DUE TO THE EXORBITANT cost of maintaining two residences in separate states, many first-year congressional representatives are forced to rent overpriced apartments (a large number of them located in leaky, unventilated basements) or share rented townhouses or condos with multiple roommates. Most do so without complaint. The hours are long, and they rarely find themselves at home anyway except to shower and sleep, or, if they’re lucky, eat the occasional unrushed meal.
Gwendy Peterson suffers from no such financial dilemma—thanks to the success of her novels and the resulting movie adaptations—and lives alone in a three-story townhouse located two blocks east of the Capitol Building.
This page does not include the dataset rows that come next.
Definition real_check_payload (e : ExchangeName) (authenticated : bool) (reasons : list string)
    (count : option nat) (failure : option (string * option string)) : dict :=
  [("exchange_name", VStr (exchange_value e)); ("authenticated", VBool authenticated);
   ("account_mode", VStr (mode_value REAL))] ++
  reasons_entry reasons ++ opt_entry "balance_asset_count" (λ n, VInt (Z.of_nat n)) count ++
  failure_entries failure.

Definition real_check_write_audit (user account : string) (e : ExchangeName) (authenticated : bool)
    (reasons : list string) (count : option nat) (failure : option (string * option string)) : M unit :=
  add_audit user account REAL_READ_ONLY_ACTION (check_severity authenticated)
    (real_check_payload e authenticated reasons count failure).

Definition run_real_read_only_check (user exchange_account : string) : M ReadOnlyCheckResult :=
  account ← get_owned_account user exchange_account;
  match account with
  | None => raise (RealReadOnlyAccountNotFoundError "account not found")
  | Some account =>
      credentials ← get_exchange_credentials user (acct_id account);
      match real_reasons account "read-only authentication" "during production read-only checks"
              credentials with
      | (_ :: _) as reasons =>
          real_check_write_audit user (acct_id account) (acct_exchange account) false reasons None None ;;
          raise (RealReadOnlyCheckBlockedError reasons)
      | [] =>
          balances ← try_except (adapter_balances (real_adapter (acct_exchange account) credentials))
            (λ exn, Some (
               real_check_write_audit user (acct_id account) (acct_exchange account) false
                 ["exchange authentication failed"] None (Some (failure_of exn)) ;;
               raise (RealReadOnlyAuthenticationError (failure_of exn).1 (failure_of exn).2)));
          real_check_write_audit user (acct_id account) (acct_exchange account) true []
            (Some (length balances)) None ;;
          mret {| roc_account := acct_id account; roc_exchange := acct_exchange account;
                  roc_authenticated := true; roc_balance_asset_count := length balances |}
      end
  end.

(** *** Balances *)

Record RealBalance := {
  rb_asset : string; rb_free : option string; rb_locked : option string; rb_total : option string }.
Record RealBalancesResult := {
  rbr_account : string; rbr_exchange : ExchangeName; rbr_balances : list RealBalance }.

Definition _optional_text (v : pyval) : option string :=
  match v with VNone => None | _ => Some (py_str v) end.

Definition _sanitize_balance (item : dict) : Outcome RealBalance :=
  match dict_get "asset" item with
  | VStr asset =>
      if String.eqb (str_strip asset) "" then Raise (ValueError "exchange balance asset is missing")
      else Ok {| rb_asset := str_upper (str_strip asset); rb_free := _optional_text (dict_get "free" item);
                 rb_locked := _optional_text (dict_get "locked" item);
                 rb_total := _optional_text (dict_get "total" item) |}
  | _ => Raise (ValueError "exchange balance asset is missing")
  end.
(* ===== verification/Phase4.v ===== *)
(** The four administrative records that precede an order on a real account:
    [services/phase4_readiness.py], [services/phase4_small_fund_review.py],
    [services/phase4_small_fund_order_window.py] and
    [services/phase4_final_release_check.py], with their endpoints in
    [api/v1/exchange_accounts.py].  Each leaves one row in the audit log and reads
    the amounts of the earlier rows back from their text. *)
From S2P Require Import Prelude PyStr PyDecimal PyValue Models Session PgDatabase Tables Demo Logic Accounts TestnetGate WindowApproval HttpClient Adapters ReadOnly.

Definition PHASE4_SMALL_FUND_REVIEW_ACK : string := "ACKNOWLEDGE_SMALL_FUND_REVIEW_ONLY".
Definition PHASE4_SMALL_FUND_ORDER_WINDOW_ACK : string := "APPROVE_REAL_SMALL_FUND_ORDER_WINDOW_ONLY".
Definition PHASE4_FINAL_RELEASE_CHECK_ACK : string := "RECORD_PHASE4_FINAL_RELEASE_CHECK_ONLY".
Definition PHASE4_SMALL_FUND_MAX_NOTIONAL_CAP : dec := dec_of_Z 100.

Definition REVIEW_ACTION : string := "real.small_fund.review_recorded".
Definition ORDER_WINDOW_ACTION : string := "real.small_fund.order_window.approval_recorded".
Definition FINAL_CHECK_ACTION : string := "real.small_fund.final_release_check_recorded".

Definition risk_enabled (r : option RiskSetting) : bool :=
  match r with Some r => risk_trading_enabled r | None => false end.
Definition has_passphrase (k : option ApiKeySecret) : bool :=
  match k with Some k => negb (is_none (key_passphrase k)) | None => false end.

(** ** The readiness report *)

Inductive Phase4ReadinessStatus := PASS | BLOCKED.
#[export] Instance Phase4ReadinessStatus_eq_dec : EqDecision Phase4ReadinessStatus.
Proof. solve_decision. Defined.

Record Phase4ReadinessCheck := {
  rdy_name : string; rdy_status : Phase4ReadinessStatus; rdy_required : bool; rdy_detail : string }.

Record Phase4ReadinessReport := {
  rr_account : string; rr_exchange : ExchangeName; rr_mode : AccountMode;
  rr_overall_status : Phase4ReadinessStatus; rr_read_only : bool;
  rr_order_submission_authorized : bool; rr_checks : list Phase4ReadinessCheck;
  rr_gate_reasons : list string }.

Definition _check (name : string) (passed : bool) (detail : string) : Phase4ReadinessCheck :=
  {| rdy_name := name; rdy_status := if passed then PASS else BLOCKED; rdy_required := true;
     rdy_detail := detail |}.

Definition readiness_checks (user : User) (account : ExchangeAccount)
    (risk_settings : option RiskSetting) (secret : option ApiKeySecret) : list Phase4ReadinessCheck :=
  [_check "operator_is_super_admin" (bool_decide (user_role user = SUPER_ADMIN))
     "Phase 4 readiness checks require a super administrator session.";
   _check "operator_mfa_enabled" (user_mfa_enabled user)
     "Super administrator MFA must be enabled before any real-account gate.";
   _check "account_is_real_okx"
     (bool_decide (acct_mode account = REAL) && bool_decide (acct_exchange account = OKX))
     "The selected account must be an OKX REAL account.";
   _check "exchange_account_active" (acct_is_active account)
     "The selected exchange account must be active.";
   _check "exchange_trading_disabled" (negb (acct_trading_enabled account))
     "Exchange account trading_enabled must remain false.";
   _check "risk_settings_exist" (negb (is_none risk_settings))
     "Risk settings must exist before Phase 4 can be proposed.";
   _check "risk_trading_disabled" (negb (is_none risk_settings) && negb (risk_enabled risk_settings))
     "Risk settings trading_enabled must remain false.";
   _check "api_key_metadata_configured" (negb (is_none secret))
     "Encrypted API key metadata must be configured.";
   _check "api_key_passphrase_configured" (has_passphrase secret)
     "OKX REAL validation requires an encrypted passphrase."].

Section readiness.
Context `{Database}.

Definition build_phase4_readiness_report (user : User) (exchange_account : string) :
    M Phase4ReadinessReport :=
  account ← get_owned_account (user_id user) exchange_account;
  match account with
  | None => raise (ValueError "account not found")
  | Some account =>
      risk_settings ← find_risk_settings (user_id user) (acct_id account);
      secret ← get_api_key_secret_metadata (user_id user) (acct_id account);
      let checks := readiness_checks user account risk_settings secret in
      let gate_reasons := rdy_name <$> List.filter (λ c, bool_decide (rdy_status c = BLOCKED)) checks in
      mret {| rr_account := acct_id account; rr_exchange := acct_exchange account;
              rr_mode := acct_mode account;
              rr_overall_status := match gate_reasons with [] => PASS | _ => BLOCKED end;
              rr_read_only := true; rr_order_submission_authorized := false;
              rr_checks := checks; rr_gate_reasons := gate_reasons |}
  end.

Definition read_phase4_readiness (current_user : User) (account : string) : M Phase4ReadinessReport :=
  try_except (build_phase4_readiness_report current_user account)
    (λ exn, if is_ValueError exn then Some (not_found "account not found") else None).
End readiness.

(** ** The audit log *)

(** Rows of a user and an account with an action and a severity. *)
Definition audit_row (user account action severity : string) (l : AuditLog) : bool :=
  String.eqb (aud_user l) user && bool_decide (aud_account l = Some account) &&
  String.eqb (aud_action l) action && String.eqb (aud_severity l) severity.

(** [Decimal(str(payload.get(key, "")))], [None] when it raises. *)
Definition _audit_decimal (audit_log : option AuditLog) (key : string) : option pydec :=
  match audit_log with
  | Some l => decimal_of_str (py_str (dict_get_default key (VStr "") (aud_payload l)))
  | None => None
  end.

Definition audit_id (l : option AuditLog) : string := match l with Some l => aud_id l | None => "" end.

Section records.
Context `{Database}.

Definition _latest_required_audit (user account action : string) : M (option AuditLog) :=
  logs ← db_scalars (audit_row user account action "CRITICAL");
  mret (latest aud_created_at logs).

Definition _latest_successful_real_read_only_audit (user account : string) : M (option AuditLog) :=
  logs ← db_scalars (audit_row user account REAL_READ_ONLY_ACTION "INFO");
  mret (latest aud_created_at logs).

Definition _latest_phase4_review_audit (user account : string) : M (option AuditLog) :=
  _latest_required_audit user account REVIEW_ACTION.

Definition _review_max_notional (review_audit : option AuditLog) : option pydec :=
  _audit_decimal review_audit "max_notional".

(** [db.add(audit_log); db.commit(); db.refresh(audit_log)] *)
Definition record_audit (user account action : string) (payload : dict) : M string :=
  id ← new_id;
  now ← now_utc;
  add_commit (Build_AuditLog id user (Some account) action "CRITICAL" payload now) ;;
  mret id.
End records.

(** ** The small-fund review *)

Record Phase4SmallFundReview := {
  rev_audit_log_id : string; rev_account : string; rev_exchange : ExchangeName; rev_max_notional : dec;
  rev_read_only_audit_log_id : string; rev_order_submission_authorized : bool;
  rev_trading_flags_changed : bool }.

Definition _review_blocked_reasons (role : UserRole) (account : ExchangeAccount)
    (risk_settings : option RiskSetting) (api_key_configured passphrase_configured
     read_only_audit_configured : bool) (max_notional : dec) (acknowledgement : string) : list string :=
  collect
    [(negb (bool_decide (role = SUPER_ADMIN)), "super administrator privileges are required for Phase 4 review");
     (negb (bool_decide (acct_exchange account = OKX)),
      "Phase 4 review currently supports OKX REAL accounts only");
     (negb (acct_is_active account), "exchange account must be active before Phase 4 review");
     (negb (bool_decide (acct_mode account = REAL)), "account mode must be REAL before Phase 4 review");
     (acct_trading_enabled account, "exchange account trading_enabled must remain false");
     (is_none risk_settings, "risk settings must exist before Phase 4 review");
     (risk_enabled risk_settings, "risk settings trading_enabled must remain false");
     (negb api_key_configured, "encrypted API key metadata must exist before Phase 4 review");
     (negb passphrase_configured, "OKX REAL API passphrase metadata must exist before Phase 4 review");
     (negb read_only_audit_configured, "successful REAL read-only authentication audit is required");
     (dec_leb max_notional dec0, "small-fund max_notional must be greater than zero");
     (dec_gtb max_notional PHASE4_SMALL_FUND_MAX_NOTIONAL_CAP,
      "small-fund max_notional exceeds the Phase 4 cap");
     (negb (String.eqb acknowledgement PHASE4_SMALL_FUND_REVIEW_ACK),
      "explicit Phase 4 small-fund review acknowledgement is required")].

Definition review_payload (account : ExchangeAccount) (max_notional : dec) (acknowledgement : string)
    (read_only_audit : option AuditLog) : dict :=
  [("exchange_name", VStr (exchange_value (acct_exchange account)));
   ("account_mode", VStr (mode_value (acct_mode account)));
   ("max_notional", VStr (dec_str max_notional));
   ("max_notional_cap", VStr (dec_str PHASE4_SMALL_FUND_MAX_NOTIONAL_CAP));
   ("acknowledgement", VStr acknowledgement);
   ("read_only_audit_log_id", VStr (audit_id read_only_audit));
   ("order_submission_authorized", VBool false); ("trading_flags_changed", VBool false)].

Section review.
Context `{Database}.

Definition record_phase4_small_fund_review (user : string) (role : UserRole) (exchange_account : string)
    (max_notional : dec) (acknowledgement : string) : M Phase4SmallFundReview :=
  account ← get_owned_account user exchange_account;
  match account with
  | None => raise (ValueError "account not found")
  | Some account =>
      risk_settings ← find_risk_settings user (acct_id account);
      secret_metadata ← get_api_key_secret_metadata user (acct_id account);
      read_only_audit ← _latest_successful_real_read_only_audit user (acct_id account);
      match _review_blocked_reasons role account risk_settings (negb (is_none secret_metadata))
              (has_passphrase secret_metadata) (negb (is_none read_only_audit)) max_notional
              acknowledgement with
      | (_ :: _) as reasons => raise (Phase4SmallFundReviewBlockedError reasons)
      | [] =>
          id ← record_audit user (acct_id account) REVIEW_ACTION
                 (review_payload account max_notional acknowledgement read_only_audit);
          mret {| rev_audit_log_id := id; rev_account := acct_id account;
                  rev_exchange := acct_exchange account; rev_max_notional := max_notional;
                  rev_read_only_audit_log_id := audit_id read_only_audit;
                  rev_order_submission_authorized := false; rev_trading_flags_changed := false |}
      end
  end.

Definition record_small_fund_review (current_user : User) (account : string) (max_notional : dec)
    (acknowledgement : string) : M Phase4SmallFundReview :=
  try_except
    (record_phase4_small_fund_review (user_id current_user) (user_role current_user) account max_notional
       acknowledgement)
    (λ exn, match exn with
            | Phase4SmallFundReviewBlockedError reasons =>
                Some (raise (HTTPException 400 (VDict [("reasons", VList (map VStr reasons))]) []))
            | _ => if is_ValueError exn then Some (not_found "account not found") else None
            end).
End review.

(** ** The order window *)

Record Phase4SmallFundOrderWindowApproval := {
  win_audit_log_id : string; win_account : string; win_exchange : ExchangeName; win_symbol : string;
  win_side : OrderSide; win_max_quantity : dec; win_limit_price : dec; win_max_notional : dec;
  win_duration_minutes : Z; win_review_audit_log_id : string; win_read_only_audit_log_id : string;
  win_order_submission_authorized : bool; win_trading_flags_changed : bool }.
Nevertheless, on a near daily basis, she feels no small amount of guilt because of her living situation, and is always quick to offer a spare bedroom should anyone need a place to stay.
Tonight, however, as she sits in the middle of her sofa with her legs curled beneath her, picking at a carton of shrimp lo mein and staring blindly at the television, she is over-the-moon grateful for her solo living arrangements and even more appreciative that she has no overnight guests.
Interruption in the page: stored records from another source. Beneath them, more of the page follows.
(* ===== verification/MarketData.v ===== *)
(** [services/public_market_data.py], [services/gexbot_market_data.py] and their
    endpoints in [api/v1/market_data.py]: public candles with a fallback to the other
    exchanges, and the data of a provider that takes a key of its own.  Both go out
    through the network of [HttpClient]. *)
From S2P Require Import Prelude PyStr PyDecimal PyValue Json Models Hash Session Tables Demo Logic Accounts Security Users TestnetGate HttpClient TestnetSubmit Adapters.
From Stdlib Require Import Ascii.

(** ** [float(value)] *)

(** Underscores may stand between two digits only. *)
Fixpoint float_underscores (prev_digit : bool) (s : string) : option string :=
  match s with
  | "" => Some ""
  | String c r =>
      if Ascii.eqb c "_" then
        match r with
        | String d _ => if prev_digit && is_digit d then float_underscores false r else None
        | "" => None
        end
      else String c <$> float_underscores (is_digit c) r
  end.

(** The text [float] accepts, stripped; [None] is the [ValueError]. *)
Definition float_text (s : string) : option string :=
  t ← float_underscores false (str_strip s);
  match decimal_of_str t with
  | Some (PFin _) | Some (PInf _) => Some t
  | Some (PNaN _ true) =>
      if endswith "nan" (str_lower t) then Some t else None
  | _ => None
  end.

(** An [int] that rounds to 2 ** 1024 or more does not fit. *)
Definition float_overflows (z : Z) : bool := (2 ^ 1024 - 2 ^ 970 <=? Z.abs z)%Z.

Definition float_of_value `{PyFloat} (v : pyval) : Outcome pyval :=
  match v with
  | VFloat r => Ok (VFloat r)
  | VInt z =>
      if float_overflows z then Raise (OverflowError "int too large to convert to float")
      else Ok (VFloat (float_of_literal (str_of_Z z)))
  | VBool b => Ok (VFloat (if b then "1.0" else "0.0"))
  | VStr s =>
      match float_text s with
      | Some t => Ok (VFloat (float_of_literal t))
      | None => Raise (ValueError "could not convert string to float")
      end
  | _ => Raise (TypeError "float() argument must be a string or a real number")
  end.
The button box sits on the sofa next to her, looking out of place, almost like a child’s toy in the sterile environment of the townhouse. It took Gwendy the better part of the afternoon to figure out how to smuggle the box out of her office. After several failed attempts, she finally settled on dumping her new boots onto the floor of the closet and using the large cardboard box they came in to conceal it under her arm. Fortunately, the security checkpoints set up throughout the building were put in place for arriving personnel only and not for those departing.
A commercial for the new Tom Hanks movie blares on the television, but Gwendy doesn’t notice. She hasn’t moved from the sofa in the past two hours except to answer the door when the deliveryman rang the bell. Dozens of questions sift through her mind, one after the other in rapid-fire succession, with a dozen more waiting in the shadows to take their place.
Two questions reoccur most frequently as if on a continuous loop:
Why is the box back?
And why now?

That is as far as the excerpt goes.